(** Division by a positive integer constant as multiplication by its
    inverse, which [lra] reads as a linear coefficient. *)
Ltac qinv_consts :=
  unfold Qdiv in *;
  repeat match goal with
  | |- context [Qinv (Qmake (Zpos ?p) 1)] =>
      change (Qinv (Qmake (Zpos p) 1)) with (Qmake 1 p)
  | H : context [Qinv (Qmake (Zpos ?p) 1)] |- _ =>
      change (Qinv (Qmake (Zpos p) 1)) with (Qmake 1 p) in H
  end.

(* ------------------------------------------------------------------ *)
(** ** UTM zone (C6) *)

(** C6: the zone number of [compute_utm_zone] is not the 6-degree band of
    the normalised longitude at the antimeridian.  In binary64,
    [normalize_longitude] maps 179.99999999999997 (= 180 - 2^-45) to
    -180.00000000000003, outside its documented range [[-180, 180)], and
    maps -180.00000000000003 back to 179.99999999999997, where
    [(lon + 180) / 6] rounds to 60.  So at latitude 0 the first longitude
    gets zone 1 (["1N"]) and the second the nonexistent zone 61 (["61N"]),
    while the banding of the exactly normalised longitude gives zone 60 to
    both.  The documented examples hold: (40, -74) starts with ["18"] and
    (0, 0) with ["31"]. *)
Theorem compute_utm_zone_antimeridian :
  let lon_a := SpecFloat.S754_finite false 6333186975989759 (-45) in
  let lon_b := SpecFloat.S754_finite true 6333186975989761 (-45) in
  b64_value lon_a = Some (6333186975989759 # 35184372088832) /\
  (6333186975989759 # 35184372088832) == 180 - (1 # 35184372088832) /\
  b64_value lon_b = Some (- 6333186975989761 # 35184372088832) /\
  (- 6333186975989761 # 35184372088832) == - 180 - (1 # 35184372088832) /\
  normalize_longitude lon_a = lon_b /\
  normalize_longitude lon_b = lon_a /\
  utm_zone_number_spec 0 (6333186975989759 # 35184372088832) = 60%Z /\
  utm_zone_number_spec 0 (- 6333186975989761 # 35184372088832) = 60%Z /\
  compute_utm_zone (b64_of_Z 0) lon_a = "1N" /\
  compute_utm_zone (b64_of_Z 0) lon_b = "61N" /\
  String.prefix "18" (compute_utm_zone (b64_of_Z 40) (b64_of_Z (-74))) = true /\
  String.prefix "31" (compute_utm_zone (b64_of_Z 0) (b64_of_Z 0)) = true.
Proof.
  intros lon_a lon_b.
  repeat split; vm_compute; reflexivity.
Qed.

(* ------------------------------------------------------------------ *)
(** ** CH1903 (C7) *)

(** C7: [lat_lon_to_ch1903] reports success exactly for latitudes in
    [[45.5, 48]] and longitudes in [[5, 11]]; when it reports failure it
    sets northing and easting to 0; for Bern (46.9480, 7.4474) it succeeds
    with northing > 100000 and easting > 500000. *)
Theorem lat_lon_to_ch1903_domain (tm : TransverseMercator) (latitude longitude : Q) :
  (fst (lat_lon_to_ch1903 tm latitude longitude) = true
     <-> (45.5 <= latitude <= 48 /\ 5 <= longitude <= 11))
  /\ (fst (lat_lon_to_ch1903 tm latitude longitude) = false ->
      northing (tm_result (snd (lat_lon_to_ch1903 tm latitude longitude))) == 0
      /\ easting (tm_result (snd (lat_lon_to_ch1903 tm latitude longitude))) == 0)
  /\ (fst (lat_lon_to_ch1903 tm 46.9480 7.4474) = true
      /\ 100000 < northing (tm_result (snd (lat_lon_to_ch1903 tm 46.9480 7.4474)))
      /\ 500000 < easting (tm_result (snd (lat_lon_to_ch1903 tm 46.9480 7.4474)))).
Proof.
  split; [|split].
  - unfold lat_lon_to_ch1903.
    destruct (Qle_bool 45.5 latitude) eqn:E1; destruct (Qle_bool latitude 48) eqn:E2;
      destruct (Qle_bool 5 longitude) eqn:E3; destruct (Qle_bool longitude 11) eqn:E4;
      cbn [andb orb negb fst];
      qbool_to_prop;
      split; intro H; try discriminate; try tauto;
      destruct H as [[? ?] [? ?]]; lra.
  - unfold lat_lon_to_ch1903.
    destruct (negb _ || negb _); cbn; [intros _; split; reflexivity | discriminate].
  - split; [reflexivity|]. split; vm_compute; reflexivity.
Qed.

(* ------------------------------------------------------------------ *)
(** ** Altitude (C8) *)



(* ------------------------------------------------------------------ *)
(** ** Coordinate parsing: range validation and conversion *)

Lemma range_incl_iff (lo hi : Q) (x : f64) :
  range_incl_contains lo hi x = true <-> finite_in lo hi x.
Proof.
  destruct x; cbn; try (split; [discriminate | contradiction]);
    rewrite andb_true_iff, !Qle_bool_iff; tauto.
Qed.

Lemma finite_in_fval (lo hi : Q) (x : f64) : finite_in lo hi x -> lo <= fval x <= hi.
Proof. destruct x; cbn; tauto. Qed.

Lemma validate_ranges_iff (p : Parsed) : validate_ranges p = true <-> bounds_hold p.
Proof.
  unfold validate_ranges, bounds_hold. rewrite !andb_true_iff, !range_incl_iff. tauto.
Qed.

* * *

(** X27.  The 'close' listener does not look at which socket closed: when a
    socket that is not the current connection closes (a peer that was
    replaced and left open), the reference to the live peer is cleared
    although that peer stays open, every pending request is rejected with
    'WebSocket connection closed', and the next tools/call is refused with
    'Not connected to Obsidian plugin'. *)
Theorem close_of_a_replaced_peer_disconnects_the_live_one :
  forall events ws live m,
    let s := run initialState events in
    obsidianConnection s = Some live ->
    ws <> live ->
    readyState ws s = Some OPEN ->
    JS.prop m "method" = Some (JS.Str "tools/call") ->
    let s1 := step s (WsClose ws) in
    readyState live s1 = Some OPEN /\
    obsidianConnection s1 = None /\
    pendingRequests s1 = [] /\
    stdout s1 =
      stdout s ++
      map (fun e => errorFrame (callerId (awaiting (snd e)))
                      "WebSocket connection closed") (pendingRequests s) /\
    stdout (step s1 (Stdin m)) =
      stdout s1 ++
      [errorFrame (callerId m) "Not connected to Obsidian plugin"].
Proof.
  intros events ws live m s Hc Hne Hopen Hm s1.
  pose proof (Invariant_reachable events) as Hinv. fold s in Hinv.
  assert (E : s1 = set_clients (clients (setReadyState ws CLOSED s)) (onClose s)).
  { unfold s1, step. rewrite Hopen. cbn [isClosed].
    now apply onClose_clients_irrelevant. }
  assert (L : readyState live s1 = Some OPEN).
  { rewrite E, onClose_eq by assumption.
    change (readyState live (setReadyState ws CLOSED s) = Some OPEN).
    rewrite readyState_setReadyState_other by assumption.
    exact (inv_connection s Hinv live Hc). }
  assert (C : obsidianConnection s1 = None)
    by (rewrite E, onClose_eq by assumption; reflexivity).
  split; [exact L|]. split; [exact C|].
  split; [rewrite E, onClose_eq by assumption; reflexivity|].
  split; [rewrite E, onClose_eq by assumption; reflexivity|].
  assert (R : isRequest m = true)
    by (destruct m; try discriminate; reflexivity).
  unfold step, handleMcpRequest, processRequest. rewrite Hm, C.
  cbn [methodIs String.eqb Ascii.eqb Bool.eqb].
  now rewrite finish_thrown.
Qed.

--

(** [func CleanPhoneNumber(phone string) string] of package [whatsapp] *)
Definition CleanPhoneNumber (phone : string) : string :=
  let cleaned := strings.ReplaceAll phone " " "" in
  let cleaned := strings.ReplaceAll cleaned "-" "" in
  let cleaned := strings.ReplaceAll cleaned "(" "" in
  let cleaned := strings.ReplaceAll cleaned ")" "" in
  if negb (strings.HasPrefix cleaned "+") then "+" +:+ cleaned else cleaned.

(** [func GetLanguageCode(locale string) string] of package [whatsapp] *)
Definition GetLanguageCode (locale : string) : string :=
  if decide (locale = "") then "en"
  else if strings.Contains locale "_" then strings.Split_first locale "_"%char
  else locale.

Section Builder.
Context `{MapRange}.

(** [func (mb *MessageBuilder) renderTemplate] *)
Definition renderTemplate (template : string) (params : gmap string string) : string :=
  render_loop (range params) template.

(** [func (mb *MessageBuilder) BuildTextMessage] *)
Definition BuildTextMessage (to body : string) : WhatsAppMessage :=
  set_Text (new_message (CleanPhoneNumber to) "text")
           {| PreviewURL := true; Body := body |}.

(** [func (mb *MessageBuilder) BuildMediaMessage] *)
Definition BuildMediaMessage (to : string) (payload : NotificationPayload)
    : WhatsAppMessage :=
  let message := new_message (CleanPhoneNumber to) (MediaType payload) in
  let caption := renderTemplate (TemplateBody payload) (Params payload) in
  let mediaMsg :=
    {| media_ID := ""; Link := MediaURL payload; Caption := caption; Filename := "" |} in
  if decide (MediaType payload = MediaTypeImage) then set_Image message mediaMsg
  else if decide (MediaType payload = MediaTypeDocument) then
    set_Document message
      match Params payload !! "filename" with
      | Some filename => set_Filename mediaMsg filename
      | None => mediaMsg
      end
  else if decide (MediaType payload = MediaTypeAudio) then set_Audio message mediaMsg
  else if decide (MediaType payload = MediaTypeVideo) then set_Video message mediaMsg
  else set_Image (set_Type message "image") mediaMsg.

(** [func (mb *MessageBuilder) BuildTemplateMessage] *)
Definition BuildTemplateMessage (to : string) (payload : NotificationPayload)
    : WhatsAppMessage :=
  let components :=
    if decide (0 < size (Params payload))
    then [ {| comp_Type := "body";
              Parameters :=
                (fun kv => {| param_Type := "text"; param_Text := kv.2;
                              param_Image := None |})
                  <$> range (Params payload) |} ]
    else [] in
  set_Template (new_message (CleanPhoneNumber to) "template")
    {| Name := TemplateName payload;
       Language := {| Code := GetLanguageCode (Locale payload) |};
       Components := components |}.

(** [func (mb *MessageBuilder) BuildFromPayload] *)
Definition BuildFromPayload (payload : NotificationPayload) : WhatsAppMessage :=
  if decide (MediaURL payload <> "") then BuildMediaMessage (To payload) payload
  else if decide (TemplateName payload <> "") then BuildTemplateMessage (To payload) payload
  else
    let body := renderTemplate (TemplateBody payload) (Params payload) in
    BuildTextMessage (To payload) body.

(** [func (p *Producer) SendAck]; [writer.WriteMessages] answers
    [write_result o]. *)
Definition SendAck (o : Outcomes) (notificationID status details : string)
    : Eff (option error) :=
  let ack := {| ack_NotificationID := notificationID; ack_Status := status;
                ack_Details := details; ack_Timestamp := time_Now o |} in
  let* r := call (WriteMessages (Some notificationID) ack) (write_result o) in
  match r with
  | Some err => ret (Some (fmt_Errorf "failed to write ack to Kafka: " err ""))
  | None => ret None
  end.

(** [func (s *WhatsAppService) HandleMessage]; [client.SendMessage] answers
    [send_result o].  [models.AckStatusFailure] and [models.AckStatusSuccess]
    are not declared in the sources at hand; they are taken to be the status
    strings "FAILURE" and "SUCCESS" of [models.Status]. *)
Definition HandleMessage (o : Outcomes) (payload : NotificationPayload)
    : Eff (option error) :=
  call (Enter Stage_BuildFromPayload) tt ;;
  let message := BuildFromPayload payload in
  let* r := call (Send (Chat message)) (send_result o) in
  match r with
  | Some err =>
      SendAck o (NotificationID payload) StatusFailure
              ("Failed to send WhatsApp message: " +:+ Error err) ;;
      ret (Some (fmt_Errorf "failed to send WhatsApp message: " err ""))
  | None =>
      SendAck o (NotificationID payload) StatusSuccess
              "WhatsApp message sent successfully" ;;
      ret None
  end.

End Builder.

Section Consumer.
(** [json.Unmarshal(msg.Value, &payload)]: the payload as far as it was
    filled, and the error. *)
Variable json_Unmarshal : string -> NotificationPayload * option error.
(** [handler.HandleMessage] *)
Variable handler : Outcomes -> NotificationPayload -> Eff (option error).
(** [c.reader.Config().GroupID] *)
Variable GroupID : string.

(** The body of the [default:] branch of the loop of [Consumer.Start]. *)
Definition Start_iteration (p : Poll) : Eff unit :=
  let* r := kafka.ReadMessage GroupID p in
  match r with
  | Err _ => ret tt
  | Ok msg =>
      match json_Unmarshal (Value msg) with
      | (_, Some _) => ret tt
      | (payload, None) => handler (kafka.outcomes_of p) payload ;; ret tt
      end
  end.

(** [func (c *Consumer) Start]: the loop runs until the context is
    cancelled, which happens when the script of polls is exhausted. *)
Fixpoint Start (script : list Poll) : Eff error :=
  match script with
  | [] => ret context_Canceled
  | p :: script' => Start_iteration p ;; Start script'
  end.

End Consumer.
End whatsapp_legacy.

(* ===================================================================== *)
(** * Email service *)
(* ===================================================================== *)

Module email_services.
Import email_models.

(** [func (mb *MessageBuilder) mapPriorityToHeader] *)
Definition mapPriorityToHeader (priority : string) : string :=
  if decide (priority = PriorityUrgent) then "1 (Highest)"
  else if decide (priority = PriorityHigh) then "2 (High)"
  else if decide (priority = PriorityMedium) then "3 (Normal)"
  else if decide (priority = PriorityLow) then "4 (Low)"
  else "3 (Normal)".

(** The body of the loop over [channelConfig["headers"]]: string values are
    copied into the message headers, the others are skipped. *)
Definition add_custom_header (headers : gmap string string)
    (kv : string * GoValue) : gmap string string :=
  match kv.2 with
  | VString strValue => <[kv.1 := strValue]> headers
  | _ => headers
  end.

# [TASK REQUIREMENTS]
Which lines run from the one holding "SendAck o (NotificationID payload) StatusSuccess" through the one holding "Some _) => ret tt" in the records above? Repeat them exactly, both included, and nothing more.

# [ANSWER TO THIS TASK]
      SendAck o (NotificationID payload) StatusSuccess
              "WhatsApp message sent successfully" ;;
      ret None
  end.

End Builder.

Section Consumer.
(** [json.Unmarshal(msg.Value, &payload)]: the payload as far as it was
    filled, and the error. *)
Variable json_Unmarshal : string -> NotificationPayload * option error.
(** [handler.HandleMessage] *)
Variable handler : Outcomes -> NotificationPayload -> Eff (option error).
(** [c.reader.Config().GroupID] *)
Variable GroupID : string.

(** The body of the [default:] branch of the loop of [Consumer.Start]. *)
Definition Start_iteration (p : Poll) : Eff unit :=
  let* r := kafka.ReadMessage GroupID p in
  match r with
  | Err _ => ret tt
  | Ok msg =>
      match json_Unmarshal (Value msg) with
      | (_, Some _) => ret tt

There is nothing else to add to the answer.